HttpResponse subclasses
-----------------------

Django includes a number of ``HttpResponse`` subclasses that handle different
types of HTTP responses. Like ``HttpResponse``, these subclasses live in
``django.http``.

``HttpResponseRedirect``
    The constructor takes a single argument -- the path to redirect to. This
    can be a fully qualified URL (e.g. ``'http://www.yahoo.com/search/'``) or an
    absolute URL with no domain (e.g. ``'/search/'``). Note that this returns
    an HTTP status code 302.

``HttpResponsePermanentRedirect``
    Like ``HttpResponseRedirect``, but it returns a permanent redirect (HTTP
    status code 301) instead of a "found" redirect (status code 302).

``HttpResponseNotModified``
    The constructor doesn't take any arguments.

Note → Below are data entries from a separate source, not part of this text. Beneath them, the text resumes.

Lemma existing_by_id_normal ts id q : existing_by_id ts !! id = Some q -> et_normal q.
Proof.
  unfold existing_by_id. assert (Hm : forall id q, (∅ : gmap string ExecutionTask) !! id = Some q ->
    et_normal q) by (intros ??; by rewrite lookup_empty).
  revert Hm. generalize (∅ : gmap string ExecutionTask).
  induction ts as [|e ts IH]; intros m Hm; simpl; [apply Hm|]. apply IH.
  intros id' q'. case_decide; [apply Hm|].
  intros [[_ <-]|[_ ?]]%lookup_insert_Some; [apply normalizeExecutionTask_idem|eauto].
Qed.

Lemma previous_of_normal g id q : previous_of g !! id = Some q -> et_normal q.
Proof. destruct g; simpl; [apply existing_by_id_normal|by rewrite lookup_empty]. Qed.

Lemma build_task_status r prev t :
  ET_Status (build_task r prev t)
  = match Task_Status t with TaskStatusEmpty => TaskQueued | s => s end.
Proof.
  unfold build_task. destruct (prev !! _); simpl; by destruct (Task_Status t).
Qed.

Lemma build_task_kept r prev t :
  (ET_AttemptCount (build_task r prev t), ET_LastOutcome (build_task r prev t)) =
  match prev !! TrimSpace (Task_ID t) with
  | Some q => (ET_AttemptCount q, ET_LastOutcome q)
  | None => (0%Z, None)
  end.
Proof.
  unfold build_task. rewrite executionTaskFromPlanTask_id. by destruct (prev !! _).
Qed.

Use this to designate that a
    page hasn't been modified since the user's last request.

``HttpResponseNotFound``
    Acts just like ``HttpResponse`` but uses a 404 status code.

``HttpResponseForbidden``
    Acts just like ``HttpResponse`` but uses a 403 status code.

``HttpResponseNotAllowed``
    Like ``HttpResponse``, but uses a 405 status code. Takes a single,
    required argument: a list of permitted methods (e.g. ``['GET', 'POST']``).

``HttpResponseGone``
    Acts just like ``HttpResponse`` but uses a 410 status code.

``HttpResponseServerError``
    Acts just like ``HttpResponse`` but uses a 500 status code.